Every entry here should be copied exactly.
↓↓↓
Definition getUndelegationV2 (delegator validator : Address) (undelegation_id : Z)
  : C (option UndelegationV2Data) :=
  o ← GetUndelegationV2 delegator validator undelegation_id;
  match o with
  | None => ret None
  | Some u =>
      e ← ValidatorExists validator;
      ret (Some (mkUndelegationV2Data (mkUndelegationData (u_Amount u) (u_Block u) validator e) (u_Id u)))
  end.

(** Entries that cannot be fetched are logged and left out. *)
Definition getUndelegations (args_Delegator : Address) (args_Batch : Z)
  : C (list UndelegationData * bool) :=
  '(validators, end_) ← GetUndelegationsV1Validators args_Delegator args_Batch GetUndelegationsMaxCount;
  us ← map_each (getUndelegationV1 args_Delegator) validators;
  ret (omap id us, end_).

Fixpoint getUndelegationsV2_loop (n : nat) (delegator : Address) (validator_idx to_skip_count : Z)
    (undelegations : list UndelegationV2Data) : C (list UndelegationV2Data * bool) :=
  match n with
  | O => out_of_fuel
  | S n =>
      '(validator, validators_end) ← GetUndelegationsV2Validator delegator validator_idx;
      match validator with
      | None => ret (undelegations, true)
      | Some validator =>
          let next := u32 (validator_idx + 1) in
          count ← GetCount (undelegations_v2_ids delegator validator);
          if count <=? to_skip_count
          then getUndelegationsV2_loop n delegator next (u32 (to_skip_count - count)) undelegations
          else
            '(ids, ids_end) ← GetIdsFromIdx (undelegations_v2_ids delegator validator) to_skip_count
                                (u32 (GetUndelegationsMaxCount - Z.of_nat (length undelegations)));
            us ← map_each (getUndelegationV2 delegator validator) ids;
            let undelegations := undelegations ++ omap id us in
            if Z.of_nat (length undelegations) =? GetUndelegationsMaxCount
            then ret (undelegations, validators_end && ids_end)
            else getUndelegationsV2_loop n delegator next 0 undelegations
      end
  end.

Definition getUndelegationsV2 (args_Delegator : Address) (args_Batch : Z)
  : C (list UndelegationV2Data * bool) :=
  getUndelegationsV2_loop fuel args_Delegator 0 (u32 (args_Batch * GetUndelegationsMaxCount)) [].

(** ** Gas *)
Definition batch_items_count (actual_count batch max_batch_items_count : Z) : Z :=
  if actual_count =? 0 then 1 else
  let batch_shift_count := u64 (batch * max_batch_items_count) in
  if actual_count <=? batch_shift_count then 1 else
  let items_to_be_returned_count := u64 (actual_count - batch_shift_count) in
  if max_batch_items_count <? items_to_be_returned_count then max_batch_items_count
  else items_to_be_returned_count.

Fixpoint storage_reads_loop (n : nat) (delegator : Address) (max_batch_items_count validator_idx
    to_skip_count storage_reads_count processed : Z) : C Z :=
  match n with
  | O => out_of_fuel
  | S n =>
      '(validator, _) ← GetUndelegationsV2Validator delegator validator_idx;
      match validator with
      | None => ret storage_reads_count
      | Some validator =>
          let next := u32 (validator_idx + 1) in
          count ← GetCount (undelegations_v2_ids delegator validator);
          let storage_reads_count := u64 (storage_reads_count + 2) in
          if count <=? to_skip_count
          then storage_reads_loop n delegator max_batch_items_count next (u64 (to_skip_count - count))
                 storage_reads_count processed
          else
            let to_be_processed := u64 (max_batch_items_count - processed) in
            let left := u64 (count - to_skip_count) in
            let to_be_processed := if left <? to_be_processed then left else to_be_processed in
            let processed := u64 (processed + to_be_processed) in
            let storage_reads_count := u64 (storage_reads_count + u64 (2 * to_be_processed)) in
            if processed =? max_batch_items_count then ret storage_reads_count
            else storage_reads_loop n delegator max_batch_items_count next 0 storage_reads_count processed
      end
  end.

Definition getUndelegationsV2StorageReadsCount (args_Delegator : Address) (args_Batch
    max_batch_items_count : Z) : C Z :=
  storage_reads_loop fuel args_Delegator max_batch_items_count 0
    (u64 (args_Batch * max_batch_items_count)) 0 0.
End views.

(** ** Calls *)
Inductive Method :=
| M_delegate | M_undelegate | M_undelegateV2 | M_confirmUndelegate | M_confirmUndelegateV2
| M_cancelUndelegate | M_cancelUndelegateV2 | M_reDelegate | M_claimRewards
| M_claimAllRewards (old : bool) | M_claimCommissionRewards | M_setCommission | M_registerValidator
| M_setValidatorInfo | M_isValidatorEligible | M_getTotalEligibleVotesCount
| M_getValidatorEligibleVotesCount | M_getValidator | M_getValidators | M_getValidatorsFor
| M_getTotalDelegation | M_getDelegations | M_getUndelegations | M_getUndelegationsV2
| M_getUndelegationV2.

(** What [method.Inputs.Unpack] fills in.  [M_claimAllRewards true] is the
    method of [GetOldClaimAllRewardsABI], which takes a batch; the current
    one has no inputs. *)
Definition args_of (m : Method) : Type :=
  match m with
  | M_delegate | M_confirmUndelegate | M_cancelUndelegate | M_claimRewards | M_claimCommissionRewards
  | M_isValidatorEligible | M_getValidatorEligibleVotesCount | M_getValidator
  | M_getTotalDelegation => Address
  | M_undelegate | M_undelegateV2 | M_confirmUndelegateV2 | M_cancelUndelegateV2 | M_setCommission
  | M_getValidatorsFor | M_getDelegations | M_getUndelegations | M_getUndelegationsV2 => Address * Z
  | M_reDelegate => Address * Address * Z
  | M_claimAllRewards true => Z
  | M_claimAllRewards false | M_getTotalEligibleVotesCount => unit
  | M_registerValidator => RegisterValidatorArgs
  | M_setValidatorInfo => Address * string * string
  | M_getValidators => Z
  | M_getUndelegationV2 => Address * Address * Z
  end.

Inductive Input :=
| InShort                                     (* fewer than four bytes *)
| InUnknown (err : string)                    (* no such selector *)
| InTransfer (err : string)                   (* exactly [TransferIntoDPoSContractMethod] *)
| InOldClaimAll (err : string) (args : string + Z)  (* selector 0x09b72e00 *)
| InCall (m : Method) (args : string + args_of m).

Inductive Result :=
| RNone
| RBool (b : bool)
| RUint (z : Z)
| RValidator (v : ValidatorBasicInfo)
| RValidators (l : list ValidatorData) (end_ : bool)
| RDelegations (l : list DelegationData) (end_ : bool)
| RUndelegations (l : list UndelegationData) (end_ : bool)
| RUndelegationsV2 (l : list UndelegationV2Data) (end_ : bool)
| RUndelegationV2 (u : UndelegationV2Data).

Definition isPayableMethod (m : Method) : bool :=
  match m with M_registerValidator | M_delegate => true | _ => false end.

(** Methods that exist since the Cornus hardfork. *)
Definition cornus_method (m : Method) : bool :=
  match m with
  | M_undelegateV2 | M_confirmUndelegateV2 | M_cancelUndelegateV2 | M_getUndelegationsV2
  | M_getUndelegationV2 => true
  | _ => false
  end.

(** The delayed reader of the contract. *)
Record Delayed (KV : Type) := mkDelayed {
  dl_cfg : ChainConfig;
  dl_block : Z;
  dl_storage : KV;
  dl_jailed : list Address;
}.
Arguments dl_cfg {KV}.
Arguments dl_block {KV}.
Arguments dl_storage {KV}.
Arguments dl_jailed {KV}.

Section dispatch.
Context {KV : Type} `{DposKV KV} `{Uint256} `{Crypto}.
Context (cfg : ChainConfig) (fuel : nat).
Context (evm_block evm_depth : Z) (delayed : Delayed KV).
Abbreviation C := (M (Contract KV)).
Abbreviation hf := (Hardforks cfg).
↑↑↑
> Response to the task:
Definition getUndelegationV2 (delegator validator : Address) (undelegation_id : Z)
  : C (option UndelegationV2Data) :=
  o ← GetUndelegationV2 delegator validator undelegation_id;
  match o with
  | None => ret None
  | Some u =>
      e ← ValidatorExists validator;
      ret (Some (mkUndelegationV2Data (mkUndelegationData (u_Amount u) (u_Block u) validator e) (u_Id u)))
  end.

(** Entries that cannot be fetched are logged and left out. *)
Definition getUndelegations (args_Delegator : Address) (args_Batch : Z)
  : C (list UndelegationData * bool) :=
  '(validators, end_) ← GetUndelegationsV1Validators args_Delegator args_Batch GetUndelegationsMaxCount;
  us ← map_each (getUndelegationV1 args_Delegator) validators;
  ret (omap id us, end_).

Fixpoint getUndelegationsV2_loop (n : nat) (delegator : Address) (validator_idx to_skip_count : Z)
    (undelegations : list UndelegationV2Data) : C (list UndelegationV2Data * bool) :=
  match n with
  | O => out_of_fuel
  | S n =>
      '(validator, validators_end) ← GetUndelegationsV2Validator delegator validator_idx;
      match validator with
      | None => ret (undelegations, true)
      | Some validator =>
          let next := u32 (validator_idx + 1) in
          count ← GetCount (undelegations_v2_ids delegator validator);
          if count <=? to_skip_count
          then getUndelegationsV2_loop n delegator next (u32 (to_skip_count - count)) undelegations
          else
            '(ids, ids_end) ← GetIdsFromIdx (undelegations_v2_ids delegator validator) to_skip_count
                                (u32 (GetUndelegationsMaxCount - Z.of_nat (length undelegations)));
            us ← map_each (getUndelegationV2 delegator validator) ids;
            let undelegations := undelegations ++ omap id us in
            if Z.of_nat (length undelegations) =? GetUndelegationsMaxCount
            then ret (undelegations, validators_end && ids_end)
            else getUndelegationsV2_loop n delegator next 0 undelegations
      end
  end.

Definition getUndelegationsV2 (args_Delegator : Address) (args_Batch : Z)
  : C (list UndelegationV2Data * bool) :=
  getUndelegationsV2_loop fuel args_Delegator 0 (u32 (args_Batch * GetUndelegationsMaxCount)) [].

(** ** Gas *)
Definition batch_items_count (actual_count batch max_batch_items_count : Z) : Z :=
  if actual_count =? 0 then 1 else
  let batch_shift_count := u64 (batch * max_batch_items_count) in
  if actual_count <=? batch_shift_count then 1 else
  let items_to_be_returned_count := u64 (actual_count - batch_shift_count) in
  if max_batch_items_count <? items_to_be_returned_count then max_batch_items_count
  else items_to_be_returned_count.

Fixpoint storage_reads_loop (n : nat) (delegator : Address) (max_batch_items_count validator_idx
    to_skip_count storage_reads_count processed : Z) : C Z :=
  match n with
  | O => out_of_fuel
  | S n =>
      '(validator, _) ← GetUndelegationsV2Validator delegator validator_idx;
      match validator with
      | None => ret storage_reads_count
      | Some validator =>
          let next := u32 (validator_idx + 1) in
          count ← GetCount (undelegations_v2_ids delegator validator);
          let storage_reads_count := u64 (storage_reads_count + 2) in
          if count <=? to_skip_count
          then storage_reads_loop n delegator max_batch_items_count next (u64 (to_skip_count - count))
                 storage_reads_count processed
          else
            let to_be_processed := u64 (max_batch_items_count - processed) in
            let left := u64 (count - to_skip_count) in
            let to_be_processed := if left <? to_be_processed then left else to_be_processed in
            let processed := u64 (processed + to_be_processed) in
            let storage_reads_count := u64 (storage_reads_count + u64 (2 * to_be_processed)) in
            if processed =? max_batch_items_count then ret storage_reads_count
            else storage_reads_loop n delegator max_batch_items_count next 0 storage_reads_count processed
      end
  end.

Definition getUndelegationsV2StorageReadsCount (args_Delegator : Address) (args_Batch
    max_batch_items_count : Z) : C Z :=
  storage_reads_loop fuel args_Delegator max_batch_items_count 0
    (u64 (args_Batch * max_batch_items_count)) 0 0.
End views.

(** ** Calls *)
Inductive Method :=
| M_delegate | M_undelegate | M_undelegateV2 | M_confirmUndelegate | M_confirmUndelegateV2
| M_cancelUndelegate | M_cancelUndelegateV2 | M_reDelegate | M_claimRewards
| M_claimAllRewards (old : bool) | M_claimCommissionRewards | M_setCommission | M_registerValidator
| M_setValidatorInfo | M_isValidatorEligible | M_getTotalEligibleVotesCount
| M_getValidatorEligibleVotesCount | M_getValidator | M_getValidators | M_getValidatorsFor
| M_getTotalDelegation | M_getDelegations | M_getUndelegations | M_getUndelegationsV2
| M_getUndelegationV2.

(** What [method.Inputs.Unpack] fills in.  [M_claimAllRewards true] is the
    method of [GetOldClaimAllRewardsABI], which takes a batch; the current
    one has no inputs. *)
Definition args_of (m : Method) : Type :=
  match m with
  | M_delegate | M_confirmUndelegate | M_cancelUndelegate | M_claimRewards | M_claimCommissionRewards
  | M_isValidatorEligible | M_getValidatorEligibleVotesCount | M_getValidator
  | M_getTotalDelegation => Address
  | M_undelegate | M_undelegateV2 | M_confirmUndelegateV2 | M_cancelUndelegateV2 | M_setCommission
  | M_getValidatorsFor | M_getDelegations | M_getUndelegations | M_getUndelegationsV2 => Address * Z
  | M_reDelegate => Address * Address * Z
  | M_claimAllRewards true => Z
  | M_claimAllRewards false | M_getTotalEligibleVotesCount => unit
  | M_registerValidator => RegisterValidatorArgs
  | M_setValidatorInfo => Address * string * string
  | M_getValidators => Z
  | M_getUndelegationV2 => Address * Address * Z
  end.

Inductive Input :=
| InShort                                     (* fewer than four bytes *)
| InUnknown (err : string)                    (* no such selector *)
| InTransfer (err : string)                   (* exactly [TransferIntoDPoSContractMethod] *)
| InOldClaimAll (err : string) (args : string + Z)  (* selector 0x09b72e00 *)
| InCall (m : Method) (args : string + args_of m).

Inductive Result :=
| RNone
| RBool (b : bool)
| RUint (z : Z)
| RValidator (v : ValidatorBasicInfo)
| RValidators (l : list ValidatorData) (end_ : bool)
| RDelegations (l : list DelegationData) (end_ : bool)
| RUndelegations (l : list UndelegationData) (end_ : bool)
| RUndelegationsV2 (l : list UndelegationV2Data) (end_ : bool)
| RUndelegationV2 (u : UndelegationV2Data).

Definition isPayableMethod (m : Method) : bool :=
  match m with M_registerValidator | M_delegate => true | _ => false end.

(** Methods that exist since the Cornus hardfork. *)
Definition cornus_method (m : Method) : bool :=
  match m with
  | M_undelegateV2 | M_confirmUndelegateV2 | M_cancelUndelegateV2 | M_getUndelegationsV2
  | M_getUndelegationV2 => true
  | _ => false
  end.

(** The delayed reader of the contract. *)
Record Delayed (KV : Type) := mkDelayed {
  dl_cfg : ChainConfig;
  dl_block : Z;
  dl_storage : KV;
  dl_jailed : list Address;
}.
Arguments dl_cfg {KV}.
Arguments dl_block {KV}.
Arguments dl_storage {KV}.
Arguments dl_jailed {KV}.

Section dispatch.
Context {KV : Type} `{DposKV KV} `{Uint256} `{Crypto}.
Context (cfg : ChainConfig) (fuel : nat).
Context (evm_block evm_depth : Z) (delayed : Delayed KV).
Abbreviation C := (M (Contract KV)).
Abbreviation hf := (Hardforks cfg).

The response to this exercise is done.